** Opening Data for processing block **
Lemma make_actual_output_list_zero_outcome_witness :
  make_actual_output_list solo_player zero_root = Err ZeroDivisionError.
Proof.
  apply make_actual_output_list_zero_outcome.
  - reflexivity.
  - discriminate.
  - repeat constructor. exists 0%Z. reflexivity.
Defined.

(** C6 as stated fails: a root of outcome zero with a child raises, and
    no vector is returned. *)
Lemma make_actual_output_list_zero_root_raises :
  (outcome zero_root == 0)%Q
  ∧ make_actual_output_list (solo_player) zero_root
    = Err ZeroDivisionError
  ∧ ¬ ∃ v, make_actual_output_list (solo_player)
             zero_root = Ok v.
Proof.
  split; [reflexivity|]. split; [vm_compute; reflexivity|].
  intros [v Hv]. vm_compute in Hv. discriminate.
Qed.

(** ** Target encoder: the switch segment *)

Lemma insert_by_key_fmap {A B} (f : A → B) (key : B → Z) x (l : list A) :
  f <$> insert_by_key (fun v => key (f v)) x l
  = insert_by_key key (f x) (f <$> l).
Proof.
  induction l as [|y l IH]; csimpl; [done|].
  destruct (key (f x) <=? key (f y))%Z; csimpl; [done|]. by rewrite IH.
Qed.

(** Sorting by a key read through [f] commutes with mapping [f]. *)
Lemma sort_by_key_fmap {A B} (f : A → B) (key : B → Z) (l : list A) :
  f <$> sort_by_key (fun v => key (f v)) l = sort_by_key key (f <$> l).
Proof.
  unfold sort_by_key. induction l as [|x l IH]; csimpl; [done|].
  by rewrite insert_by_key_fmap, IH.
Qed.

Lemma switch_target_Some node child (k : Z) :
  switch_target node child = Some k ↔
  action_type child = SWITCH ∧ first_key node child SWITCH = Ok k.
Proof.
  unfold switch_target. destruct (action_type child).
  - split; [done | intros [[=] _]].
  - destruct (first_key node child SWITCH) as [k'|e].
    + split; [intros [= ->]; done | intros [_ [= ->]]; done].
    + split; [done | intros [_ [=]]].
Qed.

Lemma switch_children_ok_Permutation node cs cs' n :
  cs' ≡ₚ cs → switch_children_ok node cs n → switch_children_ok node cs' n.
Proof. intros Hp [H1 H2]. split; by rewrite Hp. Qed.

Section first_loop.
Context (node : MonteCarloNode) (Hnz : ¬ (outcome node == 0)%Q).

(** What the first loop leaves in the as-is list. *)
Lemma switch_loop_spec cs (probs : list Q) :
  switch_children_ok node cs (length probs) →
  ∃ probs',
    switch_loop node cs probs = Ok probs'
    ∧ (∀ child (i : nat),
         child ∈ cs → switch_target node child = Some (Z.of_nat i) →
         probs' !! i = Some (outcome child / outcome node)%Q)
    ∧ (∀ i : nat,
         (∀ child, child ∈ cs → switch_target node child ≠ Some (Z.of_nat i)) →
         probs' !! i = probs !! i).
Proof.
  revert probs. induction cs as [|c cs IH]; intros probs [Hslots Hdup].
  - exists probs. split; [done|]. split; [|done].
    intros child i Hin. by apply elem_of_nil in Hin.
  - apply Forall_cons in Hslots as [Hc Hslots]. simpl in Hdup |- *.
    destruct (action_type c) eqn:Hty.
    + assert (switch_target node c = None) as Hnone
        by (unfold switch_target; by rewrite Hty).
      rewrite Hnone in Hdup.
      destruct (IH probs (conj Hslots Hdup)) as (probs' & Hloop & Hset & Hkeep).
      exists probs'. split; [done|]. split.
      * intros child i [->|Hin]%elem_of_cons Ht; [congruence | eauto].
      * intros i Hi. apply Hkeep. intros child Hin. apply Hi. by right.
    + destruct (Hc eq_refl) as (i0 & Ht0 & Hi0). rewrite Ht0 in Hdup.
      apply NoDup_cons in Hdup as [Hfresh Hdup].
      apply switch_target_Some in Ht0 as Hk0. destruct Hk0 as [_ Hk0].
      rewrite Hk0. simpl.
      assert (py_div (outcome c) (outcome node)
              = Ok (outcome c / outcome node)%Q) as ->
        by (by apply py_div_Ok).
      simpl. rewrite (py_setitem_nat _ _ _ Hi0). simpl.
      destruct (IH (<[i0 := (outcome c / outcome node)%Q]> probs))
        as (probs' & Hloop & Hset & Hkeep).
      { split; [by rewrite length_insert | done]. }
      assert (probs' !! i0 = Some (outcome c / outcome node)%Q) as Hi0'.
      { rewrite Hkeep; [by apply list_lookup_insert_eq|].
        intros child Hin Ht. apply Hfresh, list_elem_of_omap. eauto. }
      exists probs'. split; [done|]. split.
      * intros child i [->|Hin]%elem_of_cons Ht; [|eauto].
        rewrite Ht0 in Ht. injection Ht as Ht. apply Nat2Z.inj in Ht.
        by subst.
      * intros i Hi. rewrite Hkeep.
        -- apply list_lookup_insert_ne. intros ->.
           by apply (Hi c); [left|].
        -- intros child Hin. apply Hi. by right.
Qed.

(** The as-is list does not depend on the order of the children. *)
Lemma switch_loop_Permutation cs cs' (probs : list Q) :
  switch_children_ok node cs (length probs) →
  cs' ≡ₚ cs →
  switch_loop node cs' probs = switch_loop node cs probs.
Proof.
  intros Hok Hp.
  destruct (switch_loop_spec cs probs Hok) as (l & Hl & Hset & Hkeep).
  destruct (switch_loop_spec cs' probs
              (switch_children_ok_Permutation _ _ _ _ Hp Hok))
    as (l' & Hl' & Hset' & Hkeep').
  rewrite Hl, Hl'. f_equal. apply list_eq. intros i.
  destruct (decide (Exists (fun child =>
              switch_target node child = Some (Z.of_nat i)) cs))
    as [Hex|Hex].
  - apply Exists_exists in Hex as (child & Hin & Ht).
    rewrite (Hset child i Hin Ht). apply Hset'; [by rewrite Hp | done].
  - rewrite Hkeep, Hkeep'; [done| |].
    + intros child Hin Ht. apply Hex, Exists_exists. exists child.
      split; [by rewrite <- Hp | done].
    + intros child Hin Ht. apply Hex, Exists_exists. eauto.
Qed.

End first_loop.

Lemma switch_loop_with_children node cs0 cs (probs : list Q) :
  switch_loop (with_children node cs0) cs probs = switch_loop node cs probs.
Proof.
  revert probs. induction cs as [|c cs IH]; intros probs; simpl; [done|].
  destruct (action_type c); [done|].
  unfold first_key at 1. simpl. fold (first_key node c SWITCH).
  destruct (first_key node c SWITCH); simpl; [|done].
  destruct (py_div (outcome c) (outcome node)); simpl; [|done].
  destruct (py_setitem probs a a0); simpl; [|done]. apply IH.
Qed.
** Closing Data for processing block **
## [To do]
Take the entries above and return only the lines from the one with "(switch_children_ok_Permutation _ _" to the one with "End first_loop.", both included, unchanged.

## [Solved problem]
              (switch_children_ok_Permutation _ _ _ _ Hp Hok))
    as (l' & Hl' & Hset' & Hkeep').
  rewrite Hl, Hl'. f_equal. apply list_eq. intros i.
  destruct (decide (Exists (fun child =>
              switch_target node child = Some (Z.of_nat i)) cs))
    as [Hex|Hex].
  - apply Exists_exists in Hex as (child & Hin & Ht).
    rewrite (Hset child i Hin Ht). apply Hset'; [by rewrite Hp | done].
  - rewrite Hkeep, Hkeep'; [done| |].
    + intros child Hin Ht. apply Hex, Exists_exists. exists child.
      split; [by rewrite <- Hp | done].
    + intros child Hin Ht. apply Hex, Exists_exists. eauto.
Qed.

End first_loop.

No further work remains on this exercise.